(** * The chat page of the AI coding assistant

    A shallow embedding of [ui/chat_page.py]: the Streamlit session
    variables, the four-stage conversation flow of [process_user_input],
    the plan produced by [generate_technical_plan] and the archive written
    by [generate_code_from_plan].

    The orchestration engine ([run_chat_planning_agent],
    [execute_chat_based_planning_pipeline]), the clock, the outcome of
    opening a file and the wording of library messages are inputs of the
    model: an [env] gives, for one run, what each of them answers. *)

From Stdlib Require Import Ascii Arith Lia.
From stdpp Require Import gmap strings.

(** ** The pieces of the Python runtime the page relies on *)

Module Py.

(** An exception object. [Exception] stands for the instances of the
    class [Exception], by class name and [str(e)]; [BaseException] for
    those outside it ([asyncio.CancelledError], [KeyboardInterrupt],
    [SystemExit]), which [except Exception] does not catch. The last three
    are raised by libraries: Streamlit's [AttributeError] for a key that is
    not in [st.session_state], the [FileNotFoundError] of [open], and the
    [RerunException] by which [st.rerun()] ends the script run. *)
Inductive exn :=
| Exception (exn_class text : string)
| BaseException (exn_class text : string)
| AttributeError (key : string)
| FileNotFoundError (path : string)
| RerunException.

(** [isinstance(e, Exception)] *)
Definition is_Exception (e : exn) : bool :=
  match e with
  | BaseException _ _ | RerunException => false
  | Exception _ _ | AttributeError _ | FileNotFoundError _ => true
  end.

(** What evaluating a call gives: a value, or a raised exception. *)
Inductive outcome (A : Type) : Type :=
| Returns (a : A)
| Raises (e : exn).
Global Arguments Returns {A} a.
Global Arguments Raises {A} e.

(** A [str] is modelled by its UTF-8 encoding, a [string] of bytes. A
    character is a byte that is no continuation byte, together with the
    continuation bytes that follow it. *)
Definition is_continuation (c : ascii) : bool :=
  let n := nat_of_ascii c in (128 <=? n) && (n <? 192).

(** [len(s)]: the number of characters. *)
Fixpoint len (s : string) : nat :=
  match s with
  | EmptyString => 0
  | String c s' => if is_continuation c then len s' else S (len s')
  end.

(** [s[:n]]: the first [n] characters. *)
Fixpoint slice_chars (n : nat) (s : string) : string :=
  match s with
  | EmptyString => EmptyString
  | String c s' =>
      if is_continuation c then String c (slice_chars n s')
      else match n with
           | 0 => EmptyString
           | S n' => String c (slice_chars n' s')
           end
  end.
(** * covizu beadplot: collapsing, annotating and serialising a consensus tree

    A shallow embedding of [covizu/beadplot.py].  The Python code mutates
    Bio.Phylo clade objects in place and keys a dictionary by object identity,
    so the tree lives in a store of clade records addressed by object id, and
    every function threads that store explicitly.  Python exceptions are the
    [Raise] results of a small error monad; the semantics is that of
    Python 3, where an order comparison with [None] is a TypeError.

    Branch lengths and supports are rationals: the code only compares and
    rounds them.  The traversals of Bio.Phylo take fuel, since a store can
    hold a cycle; a well-formed tree has enough with finitely much. *)

From stdpp Require Import gmap strings list sorting.
From Stdlib Require Import Ascii DecimalString DecimalNat QArith.
#[local] Close Scope Q_scope.

(** ** Exceptions and results *)

Inductive exn : Set :=
  | TypeError        (* None compared, joined, rounded or searched *)
  | KeyError         (* a dictionary has no such key *)
  | ValueError       (* list.remove(x): x not in list *)
  | AttributeError   (* a clade that was never annotated has no labels *)
  | IndexError       (* a label with fewer than four fields *)
  | OutOfFuel.       (* the traversal did not finish within its fuel *)

Inductive result (A : Type) : Type :=
  | Ok (a : A)
  | Raise (e : exn).
Arguments Ok {A} a.
Arguments Raise {A} e.

#[global] Instance result_ret : MRet result := λ A a, Ok a.
#[global] Instance result_bind : MBind result := λ A B f r,
  match r with
  | Ok a => f a
  | Raise e => Raise e
  end.

(** [for x in xs: body] over a state that the body may update or abort. *)
Fixpoint for_each {A S : Type} (xs : list A) (body : A → S → result S)
    (s : S) : result S :=
  match xs with
  | [] => Ok s
  | x :: xs' => s' ← body x s; for_each xs' body s'
  end.

(** The concatenation of the results of a fallible function over a list. *)
Fixpoint concat_mapM {A B : Type} (f : A → result (list B)) (xs : list A)
    : result (list B) :=
  match xs with
  | [] => Ok []
  | x :: xs' => l ← f x; r ← concat_mapM f xs'; Ok (l ++ r)
  end.

(** ** Data model *)

(** A Bio.Phylo clade as this module uses it.  [labels] is the attribute that
    [annotate_tree] adds; [None] there means the attribute is not set. *)
Record Clade : Type := mkClade {
  name : option string;
  branch_length : option Q;
  confidence : option Q;
  clades : list nat;
  labels : option (list string)
}.

Definition set_name (c : Clade) (n : option string) : Clade :=
  mkClade n (branch_length c) (confidence c) (clades c) (labels c).
Definition set_clades (c : Clade) (cs : list nat) : Clade :=
  mkClade (name c) (branch_length c) (confidence c) cs (labels c).
Definition set_labels (c : Clade) (ls : list string) : Clade :=
  mkClade (name c) (branch_length c) (confidence c) (clades c) (Some ls).

#[global] Instance Clade_inhabited : Inhabited Clade :=
  populate (mkClade None None None [] None).

(** The object store, and a tree as a store with the id of its root clade.
    A reference in Python is never dangling; an id that the store lacks reads
    as a clade without name, length or children. *)
Abbreviation heap := (gmap nat Clade).

Record Tree : Type := mkTree {
  store : heap;
  root : nat
}.

(** [x > y] on branch lengths. *)
Definition float_gt (x y : Q) : bool := negb (Qle_bool x y).

(** [clade.is_terminal()]: no children. *)
Definition is_terminal (h : heap) (v : nat) : bool :=
  match clades (h !!! v) with
  | [] => true
  | _ :: _ => false
  end.

(** ** Traversals of Bio.Phylo *)

(** Depth-first, parent before children; [fuel] bounds the recursion depth. *)
Fixpoint preorder_traverse (fuel : nat) (h : heap) (v : nat)
    : result (list nat) :=
  match fuel with
  | O => Raise OutOfFuel
  | S fuel' =>
      rest ← concat_mapM (preorder_traverse fuel' h) (clades (h !!! v));
      Ok (v :: rest)
  end.

(** Breadth-first with a queue; [fuel] bounds the number of nodes taken. *)
Fixpoint level_traverse (fuel : nat) (h : heap) (queue : list nat)
    : result (list nat) :=
  match queue with
  | [] => Ok []
  | v :: queue' =>
      match fuel with
      | O => Raise OutOfFuel
      | S fuel' =>
          rest ← level_traverse fuel' h (queue' ++ clades (h !!! v));
          Ok (v :: rest)
      end
  end.

Definition find_clades_level (fuel : nat) (tree : Tree) : result (list nat) :=
  level_traverse fuel (store tree) [root tree].

Definition get_terminals (fuel : nat) (tree : Tree) : result (list nat) :=
  all ← preorder_traverse fuel (store tree) (root tree);
  Ok (filter (λ v, is_terminal (store tree) v = true) all).

Definition get_nonterminals (fuel : nat) (tree : Tree) : result (list nat) :=
  all ← preorder_traverse fuel (store tree) (root tree);
  Ok (filter (λ v, is_terminal (store tree) v = false) all).

(** ** get_parents *)

(** [for child in clade: parents.update({child: clade})] *)
Definition index_children (clade : nat) (children : list nat)
    (parents : gmap nat nat) : gmap nat nat :=
  foldl (λ ps child, <[child := clade]> ps) parents children.

Definition get_parents (fuel : nat) (tree : Tree) : result (gmap nat nat) :=
  order ← find_clades_level fuel tree;
  Ok (foldl (λ parents clade,
              index_children clade (clades (store tree !!! clade)) parents)
            ∅ order).

(** ** collapse_polytomies *)

(** [l.remove(x)]: drops the first occurrence, ValueError when there is none. *)
Fixpoint list_remove (x : nat) (l : list nat) : result (list nat) :=
  match l with
  | [] => Raise ValueError
  | y :: l' =>
      if decide (y = x) then Ok l'
      else r ← list_remove x l'; Ok (y :: r)
  end.

(** ['|'.join([a, b])]. *)
Definition join_bar (a b : string) : string := a +:+ "|" +:+ b.
(* ===== verification/_CoqProject ===== *)
-Q . S2P
Prelude.v
Graph.v
Show.v
HamSpec.v
Search.v
View.v
Driver.v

## TRY IT
Return, unchanged, the run of lines above that opens with the line containing "match r with" and closes with the line containing "(** The concatenation". Include both.

## EXERCISE RESULT
  match r with
  | Ok a => f a
  | Raise e => Raise e
  end.

(** [for x in xs: body] over a state that the body may update or abort. *)
Fixpoint for_each {A S : Type} (xs : list A) (body : A → S → result S)
    (s : S) : result S :=
  match xs with
  | [] => Ok s
  | x :: xs' => s' ← body x s; for_each xs' body s'
  end.

(** The concatenation of the results of a fallible function over a list. *)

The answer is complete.